Task description
Go through the entries, filter for the word "enough", and copy every line that has it.
- Opening Delimiter -
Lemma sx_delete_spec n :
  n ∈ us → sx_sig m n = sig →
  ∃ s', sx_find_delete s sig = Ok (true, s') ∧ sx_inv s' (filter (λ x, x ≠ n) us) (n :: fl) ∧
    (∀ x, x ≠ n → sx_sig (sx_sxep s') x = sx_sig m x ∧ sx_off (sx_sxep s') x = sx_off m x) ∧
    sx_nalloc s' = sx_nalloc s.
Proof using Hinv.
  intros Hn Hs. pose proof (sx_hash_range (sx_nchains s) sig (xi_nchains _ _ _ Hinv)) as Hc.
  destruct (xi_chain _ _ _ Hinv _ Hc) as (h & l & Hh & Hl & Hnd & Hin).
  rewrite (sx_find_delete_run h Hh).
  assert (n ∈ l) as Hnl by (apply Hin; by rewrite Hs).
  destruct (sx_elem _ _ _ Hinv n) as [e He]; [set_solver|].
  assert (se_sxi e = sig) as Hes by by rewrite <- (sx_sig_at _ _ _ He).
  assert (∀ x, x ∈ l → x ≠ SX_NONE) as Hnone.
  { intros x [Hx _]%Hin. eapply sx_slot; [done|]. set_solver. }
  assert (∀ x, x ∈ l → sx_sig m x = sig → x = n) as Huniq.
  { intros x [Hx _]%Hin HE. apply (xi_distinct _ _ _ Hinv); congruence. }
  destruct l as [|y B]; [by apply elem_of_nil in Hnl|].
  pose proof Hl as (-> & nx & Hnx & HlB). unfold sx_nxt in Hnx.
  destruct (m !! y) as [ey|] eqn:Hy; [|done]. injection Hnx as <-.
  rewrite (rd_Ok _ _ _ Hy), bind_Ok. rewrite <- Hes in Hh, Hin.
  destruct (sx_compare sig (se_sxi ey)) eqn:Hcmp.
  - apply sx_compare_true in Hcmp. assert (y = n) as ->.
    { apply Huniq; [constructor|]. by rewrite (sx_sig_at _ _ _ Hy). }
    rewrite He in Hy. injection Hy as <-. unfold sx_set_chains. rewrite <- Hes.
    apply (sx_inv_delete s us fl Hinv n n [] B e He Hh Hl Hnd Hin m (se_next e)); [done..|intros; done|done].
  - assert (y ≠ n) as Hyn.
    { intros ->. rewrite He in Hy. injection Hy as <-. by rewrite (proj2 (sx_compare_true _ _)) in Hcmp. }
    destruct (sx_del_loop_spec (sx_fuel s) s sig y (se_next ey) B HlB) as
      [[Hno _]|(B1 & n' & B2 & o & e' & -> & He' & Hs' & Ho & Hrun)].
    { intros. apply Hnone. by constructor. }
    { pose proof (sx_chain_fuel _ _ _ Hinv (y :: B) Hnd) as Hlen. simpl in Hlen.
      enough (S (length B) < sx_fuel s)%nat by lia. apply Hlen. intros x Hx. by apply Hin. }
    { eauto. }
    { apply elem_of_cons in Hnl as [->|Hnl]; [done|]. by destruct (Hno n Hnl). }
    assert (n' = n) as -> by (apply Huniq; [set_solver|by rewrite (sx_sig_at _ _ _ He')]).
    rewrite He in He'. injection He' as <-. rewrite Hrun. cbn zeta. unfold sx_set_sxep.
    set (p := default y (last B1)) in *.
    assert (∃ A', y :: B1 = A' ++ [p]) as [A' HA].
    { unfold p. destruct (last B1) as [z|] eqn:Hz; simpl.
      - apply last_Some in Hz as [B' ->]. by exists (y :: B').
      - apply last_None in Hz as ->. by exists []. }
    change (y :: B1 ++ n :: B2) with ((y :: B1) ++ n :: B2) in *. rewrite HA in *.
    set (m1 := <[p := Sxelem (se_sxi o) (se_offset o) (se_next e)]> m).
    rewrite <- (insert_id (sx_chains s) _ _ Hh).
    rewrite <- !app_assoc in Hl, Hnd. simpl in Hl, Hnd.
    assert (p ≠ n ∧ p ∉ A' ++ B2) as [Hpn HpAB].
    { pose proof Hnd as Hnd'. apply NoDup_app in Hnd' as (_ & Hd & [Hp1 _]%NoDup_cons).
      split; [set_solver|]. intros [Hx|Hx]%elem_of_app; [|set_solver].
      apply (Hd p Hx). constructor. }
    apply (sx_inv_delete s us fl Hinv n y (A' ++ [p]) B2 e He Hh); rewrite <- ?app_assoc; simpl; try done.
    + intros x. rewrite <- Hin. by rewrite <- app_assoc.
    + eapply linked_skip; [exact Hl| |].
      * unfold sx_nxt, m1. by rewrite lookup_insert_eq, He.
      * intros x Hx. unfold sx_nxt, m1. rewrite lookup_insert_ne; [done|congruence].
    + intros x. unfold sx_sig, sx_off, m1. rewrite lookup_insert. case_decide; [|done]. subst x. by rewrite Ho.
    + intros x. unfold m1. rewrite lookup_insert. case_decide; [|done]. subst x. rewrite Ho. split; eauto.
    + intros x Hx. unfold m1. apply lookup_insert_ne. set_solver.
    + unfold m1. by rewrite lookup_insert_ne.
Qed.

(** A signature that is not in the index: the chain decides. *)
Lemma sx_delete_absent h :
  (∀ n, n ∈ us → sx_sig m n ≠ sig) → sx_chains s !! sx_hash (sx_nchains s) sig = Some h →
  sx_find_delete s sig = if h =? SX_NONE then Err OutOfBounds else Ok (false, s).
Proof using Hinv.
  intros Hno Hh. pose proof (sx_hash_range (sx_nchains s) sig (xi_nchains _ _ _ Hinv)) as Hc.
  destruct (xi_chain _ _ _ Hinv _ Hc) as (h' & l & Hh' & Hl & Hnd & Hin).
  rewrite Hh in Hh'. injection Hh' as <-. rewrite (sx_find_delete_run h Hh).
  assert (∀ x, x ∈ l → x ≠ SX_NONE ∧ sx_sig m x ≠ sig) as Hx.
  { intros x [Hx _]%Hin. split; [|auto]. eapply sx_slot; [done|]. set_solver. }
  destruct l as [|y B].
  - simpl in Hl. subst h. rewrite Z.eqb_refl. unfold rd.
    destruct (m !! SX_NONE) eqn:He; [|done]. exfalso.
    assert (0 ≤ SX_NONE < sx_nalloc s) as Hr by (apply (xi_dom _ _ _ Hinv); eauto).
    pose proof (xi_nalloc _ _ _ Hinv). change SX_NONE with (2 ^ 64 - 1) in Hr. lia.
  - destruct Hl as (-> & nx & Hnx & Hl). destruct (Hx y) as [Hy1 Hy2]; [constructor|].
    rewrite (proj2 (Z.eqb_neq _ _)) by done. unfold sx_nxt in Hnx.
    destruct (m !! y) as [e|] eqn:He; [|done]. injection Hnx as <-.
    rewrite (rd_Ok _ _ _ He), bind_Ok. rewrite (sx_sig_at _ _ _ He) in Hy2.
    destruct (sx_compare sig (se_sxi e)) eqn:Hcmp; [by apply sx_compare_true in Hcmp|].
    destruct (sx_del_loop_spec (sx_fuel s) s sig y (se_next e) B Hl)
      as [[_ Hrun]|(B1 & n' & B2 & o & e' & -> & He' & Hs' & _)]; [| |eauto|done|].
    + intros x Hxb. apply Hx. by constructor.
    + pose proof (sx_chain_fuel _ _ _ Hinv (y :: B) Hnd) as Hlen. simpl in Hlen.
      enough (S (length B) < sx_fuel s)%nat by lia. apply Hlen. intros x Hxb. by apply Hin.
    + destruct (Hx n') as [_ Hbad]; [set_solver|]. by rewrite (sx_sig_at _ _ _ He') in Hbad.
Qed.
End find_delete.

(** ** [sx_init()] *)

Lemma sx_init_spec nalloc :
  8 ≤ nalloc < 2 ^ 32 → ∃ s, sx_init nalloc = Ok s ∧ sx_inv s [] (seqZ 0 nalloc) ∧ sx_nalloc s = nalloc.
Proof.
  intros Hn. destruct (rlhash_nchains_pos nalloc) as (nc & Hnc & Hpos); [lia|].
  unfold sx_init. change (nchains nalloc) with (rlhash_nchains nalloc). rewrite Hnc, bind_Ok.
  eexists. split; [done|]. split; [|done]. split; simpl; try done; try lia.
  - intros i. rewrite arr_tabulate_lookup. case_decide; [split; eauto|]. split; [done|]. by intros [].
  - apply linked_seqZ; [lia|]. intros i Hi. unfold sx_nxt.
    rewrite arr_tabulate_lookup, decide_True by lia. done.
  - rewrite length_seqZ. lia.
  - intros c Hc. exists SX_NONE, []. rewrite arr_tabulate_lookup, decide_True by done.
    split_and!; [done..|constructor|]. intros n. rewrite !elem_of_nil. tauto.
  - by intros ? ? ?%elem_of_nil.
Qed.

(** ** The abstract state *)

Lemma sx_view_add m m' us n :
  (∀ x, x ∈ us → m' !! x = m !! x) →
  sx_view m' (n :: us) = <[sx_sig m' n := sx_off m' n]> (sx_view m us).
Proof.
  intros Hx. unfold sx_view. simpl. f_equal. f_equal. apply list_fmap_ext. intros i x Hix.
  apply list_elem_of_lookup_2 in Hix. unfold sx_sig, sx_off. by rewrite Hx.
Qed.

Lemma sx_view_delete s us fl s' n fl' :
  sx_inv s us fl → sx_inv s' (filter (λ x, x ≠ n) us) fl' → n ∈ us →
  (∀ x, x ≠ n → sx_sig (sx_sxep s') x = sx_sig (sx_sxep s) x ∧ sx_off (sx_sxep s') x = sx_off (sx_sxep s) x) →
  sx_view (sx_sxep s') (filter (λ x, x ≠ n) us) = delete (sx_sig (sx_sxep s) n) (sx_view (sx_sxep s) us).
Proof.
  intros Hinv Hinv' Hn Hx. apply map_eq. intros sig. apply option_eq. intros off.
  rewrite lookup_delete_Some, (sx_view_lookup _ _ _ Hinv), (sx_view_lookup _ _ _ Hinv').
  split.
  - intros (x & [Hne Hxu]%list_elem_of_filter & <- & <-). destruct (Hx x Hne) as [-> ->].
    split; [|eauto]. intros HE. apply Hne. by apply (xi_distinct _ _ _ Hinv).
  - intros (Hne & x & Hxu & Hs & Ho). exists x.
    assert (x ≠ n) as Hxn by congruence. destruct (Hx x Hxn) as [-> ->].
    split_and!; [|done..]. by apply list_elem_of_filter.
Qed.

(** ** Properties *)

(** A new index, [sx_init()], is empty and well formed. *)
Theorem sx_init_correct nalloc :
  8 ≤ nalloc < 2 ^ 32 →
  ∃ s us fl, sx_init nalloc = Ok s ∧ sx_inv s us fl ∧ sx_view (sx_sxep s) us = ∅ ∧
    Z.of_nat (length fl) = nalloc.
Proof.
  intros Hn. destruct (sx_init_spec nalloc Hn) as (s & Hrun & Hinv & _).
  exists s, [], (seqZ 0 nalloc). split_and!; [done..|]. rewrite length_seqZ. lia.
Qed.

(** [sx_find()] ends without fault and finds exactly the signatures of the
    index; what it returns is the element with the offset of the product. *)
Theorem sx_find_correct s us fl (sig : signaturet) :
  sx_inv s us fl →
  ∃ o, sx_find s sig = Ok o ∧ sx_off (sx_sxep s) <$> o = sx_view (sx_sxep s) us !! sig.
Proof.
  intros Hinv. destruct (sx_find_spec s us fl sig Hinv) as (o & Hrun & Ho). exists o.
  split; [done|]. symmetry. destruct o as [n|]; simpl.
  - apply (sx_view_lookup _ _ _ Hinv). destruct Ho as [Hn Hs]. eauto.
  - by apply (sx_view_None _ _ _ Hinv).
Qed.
- Closing Delimiter -
Result of the task
      enough (S (length B) < sx_fuel s)%nat by lia. apply Hlen. intros x Hx. by apply Hin. }
      enough (S (length B) < sx_fuel s)%nat by lia. apply Hlen. intros x Hxb. by apply Hin.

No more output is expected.